Saved entries
(* ===== verification/Atomic.v ===== *)
(** * Atomic variables ([kernel/adt/atomic.h])

    The operations are loops around a pair of LL and SC instructions.  Processors
    execute them instruction by instruction, in any order; an exception on a
    processor loses its link.  First each processor performs one operation, then
    ([action]) as many as it likes. *)
From S2P Require Import Prelude Cpu.

(** ** The code *)

(** What distinguishes the loops: after LL has read [orig], the loop is left without
    a store if [ac_skip orig]; otherwise SC stores [ac_store orig]; the function
    returns [ac_ret orig]. *)
Record atomic_code := AtomicCode {
  ac_skip : Z → bool;
  ac_store : Z → Z;
  ac_ret : Z → Z;
}.

Definition atomic_test_and_set : atomic_code :=
  AtomicCode (λ orig, negb (orig =? 0)) (λ _, 1) (λ orig, orig).
Definition atomic_add (num : Z) : atomic_code :=
  AtomicCode (λ _, false) (λ orig, wrap (orig + num)) (λ orig, wrap (orig + num)).
Definition atomic_post_add (num : Z) : atomic_code :=
  AtomicCode (λ _, false) (λ orig, wrap (orig + num)) (λ orig, orig).
Definition atomic_sub (num : Z) : atomic_code :=
  AtomicCode (λ _, false) (λ orig, wrap (orig - num)) (λ orig, wrap (orig - num)).

(** Where a processor is: before LL, between LL and SC, or returned. *)
Inductive phase := Try | Linked (orig : Z) | Done (ret : Z).

(** A processor, with its link to the variable. *)
Record acpu := ACpu {
  cpu_code : atomic_code;
  cpu_phase : phase;
  cpu_link : bool;
}.

Record amachine := AMachine {
  am_value : Z;
  am_cpus : list acpu;
}.

Definition atomic_get (m : amachine) : Z := am_value m.

Definition unlink (c : acpu) : acpu := ACpu (cpu_code c) (cpu_phase c) false.

(** Every store to the variable breaks all links to it. *)
Definition am_store (v : Z) (m : amachine) : amachine := AMachine v (unlink <$> am_cpus m).

Definition atomic_set (val : Z) (m : amachine) : amachine := am_store val m.

(** ** The instructions *)
Definition ll (i : nat) (c : acpu) (m : amachine) : amachine :=
  let orig := am_value m in
  let p := if ac_skip (cpu_code c) orig then Done (ac_ret (cpu_code c) orig) else Linked orig in
  AMachine orig (<[i := ACpu (cpu_code c) p true]> (am_cpus m)).

Definition sc (i : nat) (c : acpu) (orig : Z) (m : amachine) : amachine :=
  if cpu_link c then
    let m := am_store (ac_store (cpu_code c) orig) m in
    AMachine (am_value m) (<[i := ACpu (cpu_code c) (Done (ac_ret (cpu_code c) orig)) false]> (am_cpus m))
  else
    AMachine (am_value m) (<[i := ACpu (cpu_code c) Try false]> (am_cpus m)).
Lemma load_context_spec b s :
  reg r_sp s = b → area s b 39 →
  ∃ s', load_context r_sp s = Ok (tt, s') ∧ same_regs (λ r, r = r_sp ∨ r = r_k0 ∨ r = r_k1) s s' ∧
    m_cp0 s' = m_cp0 s ∧ m_mem s' = m_mem s ∧ m_pc s' = m_pc s ∧
    (∀ r off, (r, off) ∈ saved_registers → r ≠ 0 → reg r s' = word s (b + off)) ∧
    m_lo s' = word s (b + REGS_OFFSET_LO) ∧ m_hi s' = word s (b + REGS_OFFSET_HI).
Proof.
  intros Hb Ha. destruct loaded_ok as [Ho Hnd].
  set (s1 := set_reg r_t1 (word s (b + REGS_OFFSET_HI)) (set_reg r_t0 (word s (b + REGS_OFFSET_LO)) s)).
  set (s2 := Mips (m_gpr s1) (word s (b + REGS_OFFSET_HI)) (word s (b + REGS_OFFSET_LO)) (m_cp0 s) (m_mem s) (m_pc s)).
  assert (Hb2 : reg r_sp s2 = b) by (change (reg r_sp s1 = b); unfold s1; by rewrite !reg_ne).
  destruct (lw_all_spec r_sp b loaded_registers s2 Hb2) as (g & He & Hs & Hw); try done.
  { by apply (bool_decide_unpack _). }
  exists (set_gpr (λ _, g) s2). split_and!; try done.
  - unfold load_context, LOAD_REGISTERS.
    erewrite bind_ok by (eapply lw_exec; [exact Hb|exact Ha|done|done]).
    erewrite bind_ok by (eapply (lw_exec _ _ _ _ b 39); [by rewrite reg_ne|exact Ha|done|done]).
    do 2 (erewrite bind_ok by reflexivity).
    change (word (set_reg _ _ s) (b + REGS_OFFSET_HI)) with (word s (b + REGS_OFFSET_HI)).
    change (set_reg r_t1 _ _) with s1. cbn [m_gpr m_hi m_lo m_cp0 m_mem m_pc].
    assert (Ht0 : reg r_t0 s1 = word s (b + REGS_OFFSET_LO)) by (unfold s1; by rewrite reg_ne, reg_eq).
    assert (Ht1 : ∀ lo, reg r_t1 (Mips (m_gpr s1) (m_hi s1) lo (m_cp0 s1) (m_mem s1) (m_pc s1)) = word s (b + REGS_OFFSET_HI)).
    { intros lo. change (reg r_t1 s1 = word s (b + REGS_OFFSET_HI)). unfold s1. by rewrite reg_eq. }
    rewrite Ht1, Ht0. exact He.
  - assert (Hn : ∀ r, r = r_sp ∨ r = r_k0 ∨ r = r_k1 → r ∉ loaded_registers.*1).
    { intros r [->|[->| ->]]; by apply (bool_decide_unpack _). }
    intros r Hr. rewrite (Hs r) by (by apply Hn). change (reg r s1 = reg r s). unfold s1.
    rewrite !reg_ne; [done|..]; by intros ->; destruct Hr as [|[|]].
  - intros r off Hin Hr. rewrite (Hw r off); [done| |done]. by rewrite loaded_saved.
Qed.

= Requirement =
The records above are to be copied out exactly, line for line.

= Completed exercise =
(* ===== verification/Atomic.v ===== *)
(** * Atomic variables ([kernel/adt/atomic.h])

    The operations are loops around a pair of LL and SC instructions.  Processors
    execute them instruction by instruction, in any order; an exception on a
    processor loses its link.  First each processor performs one operation, then
    ([action]) as many as it likes. *)
From S2P Require Import Prelude Cpu.

(** ** The code *)

(** What distinguishes the loops: after LL has read [orig], the loop is left without
    a store if [ac_skip orig]; otherwise SC stores [ac_store orig]; the function
    returns [ac_ret orig]. *)
Record atomic_code := AtomicCode {
  ac_skip : Z → bool;
  ac_store : Z → Z;
  ac_ret : Z → Z;
}.

Definition atomic_test_and_set : atomic_code :=
  AtomicCode (λ orig, negb (orig =? 0)) (λ _, 1) (λ orig, orig).
Definition atomic_add (num : Z) : atomic_code :=
  AtomicCode (λ _, false) (λ orig, wrap (orig + num)) (λ orig, wrap (orig + num)).
Definition atomic_post_add (num : Z) : atomic_code :=
  AtomicCode (λ _, false) (λ orig, wrap (orig + num)) (λ orig, orig).
Definition atomic_sub (num : Z) : atomic_code :=
  AtomicCode (λ _, false) (λ orig, wrap (orig - num)) (λ orig, wrap (orig - num)).

(** Where a processor is: before LL, between LL and SC, or returned. *)
Inductive phase := Try | Linked (orig : Z) | Done (ret : Z).

(** A processor, with its link to the variable. *)
Record acpu := ACpu {
  cpu_code : atomic_code;
  cpu_phase : phase;
  cpu_link : bool;
}.

Record amachine := AMachine {
  am_value : Z;
  am_cpus : list acpu;
}.

Definition atomic_get (m : amachine) : Z := am_value m.

Definition unlink (c : acpu) : acpu := ACpu (cpu_code c) (cpu_phase c) false.

(** Every store to the variable breaks all links to it. *)
Definition am_store (v : Z) (m : amachine) : amachine := AMachine v (unlink <$> am_cpus m).

Definition atomic_set (val : Z) (m : amachine) : amachine := am_store val m.

(** ** The instructions *)
Definition ll (i : nat) (c : acpu) (m : amachine) : amachine :=
  let orig := am_value m in
  let p := if ac_skip (cpu_code c) orig then Done (ac_ret (cpu_code c) orig) else Linked orig in
  AMachine orig (<[i := ACpu (cpu_code c) p true]> (am_cpus m)).

Definition sc (i : nat) (c : acpu) (orig : Z) (m : amachine) : amachine :=
  if cpu_link c then
    let m := am_store (ac_store (cpu_code c) orig) m in
    AMachine (am_value m) (<[i := ACpu (cpu_code c) (Done (ac_ret (cpu_code c) orig)) false]> (am_cpus m))
  else
    AMachine (am_value m) (<[i := ACpu (cpu_code c) Try false]> (am_cpus m)).
Lemma load_context_spec b s :
  reg r_sp s = b → area s b 39 →
  ∃ s', load_context r_sp s = Ok (tt, s') ∧ same_regs (λ r, r = r_sp ∨ r = r_k0 ∨ r = r_k1) s s' ∧
    m_cp0 s' = m_cp0 s ∧ m_mem s' = m_mem s ∧ m_pc s' = m_pc s ∧
    (∀ r off, (r, off) ∈ saved_registers → r ≠ 0 → reg r s' = word s (b + off)) ∧
    m_lo s' = word s (b + REGS_OFFSET_LO) ∧ m_hi s' = word s (b + REGS_OFFSET_HI).
Proof.
  intros Hb Ha. destruct loaded_ok as [Ho Hnd].
  set (s1 := set_reg r_t1 (word s (b + REGS_OFFSET_HI)) (set_reg r_t0 (word s (b + REGS_OFFSET_LO)) s)).
  set (s2 := Mips (m_gpr s1) (word s (b + REGS_OFFSET_HI)) (word s (b + REGS_OFFSET_LO)) (m_cp0 s) (m_mem s) (m_pc s)).
  assert (Hb2 : reg r_sp s2 = b) by (change (reg r_sp s1 = b); unfold s1; by rewrite !reg_ne).
  destruct (lw_all_spec r_sp b loaded_registers s2 Hb2) as (g & He & Hs & Hw); try done.
  { by apply (bool_decide_unpack _). }
  exists (set_gpr (λ _, g) s2). split_and!; try done.
  - unfold load_context, LOAD_REGISTERS.
    erewrite bind_ok by (eapply lw_exec; [exact Hb|exact Ha|done|done]).
    erewrite bind_ok by (eapply (lw_exec _ _ _ _ b 39); [by rewrite reg_ne|exact Ha|done|done]).
    do 2 (erewrite bind_ok by reflexivity).
    change (word (set_reg _ _ s) (b + REGS_OFFSET_HI)) with (word s (b + REGS_OFFSET_HI)).
    change (set_reg r_t1 _ _) with s1. cbn [m_gpr m_hi m_lo m_cp0 m_mem m_pc].
    assert (Ht0 : reg r_t0 s1 = word s (b + REGS_OFFSET_LO)) by (unfold s1; by rewrite reg_ne, reg_eq).
    assert (Ht1 : ∀ lo, reg r_t1 (Mips (m_gpr s1) (m_hi s1) lo (m_cp0 s1) (m_mem s1) (m_pc s1)) = word s (b + REGS_OFFSET_HI)).
    { intros lo. change (reg r_t1 s1 = word s (b + REGS_OFFSET_HI)). unfold s1. by rewrite reg_eq. }
    rewrite Ht1, Ht0. exact He.
  - assert (Hn : ∀ r, r = r_sp ∨ r = r_k0 ∨ r = r_k1 → r ∉ loaded_registers.*1).
    { intros r [->|[->| ->]]; by apply (bool_decide_unpack _). }
    intros r Hr. rewrite (Hs r) by (by apply Hn). change (reg r s1 = reg r s). unfold s1.
    rewrite !reg_ne; [done|..]; by intros ->; destruct Hr as [|[|]].
  - intros r off Hin Hr. rewrite (Hw r off); [done| |done]. by rewrite loaded_saved.
Qed.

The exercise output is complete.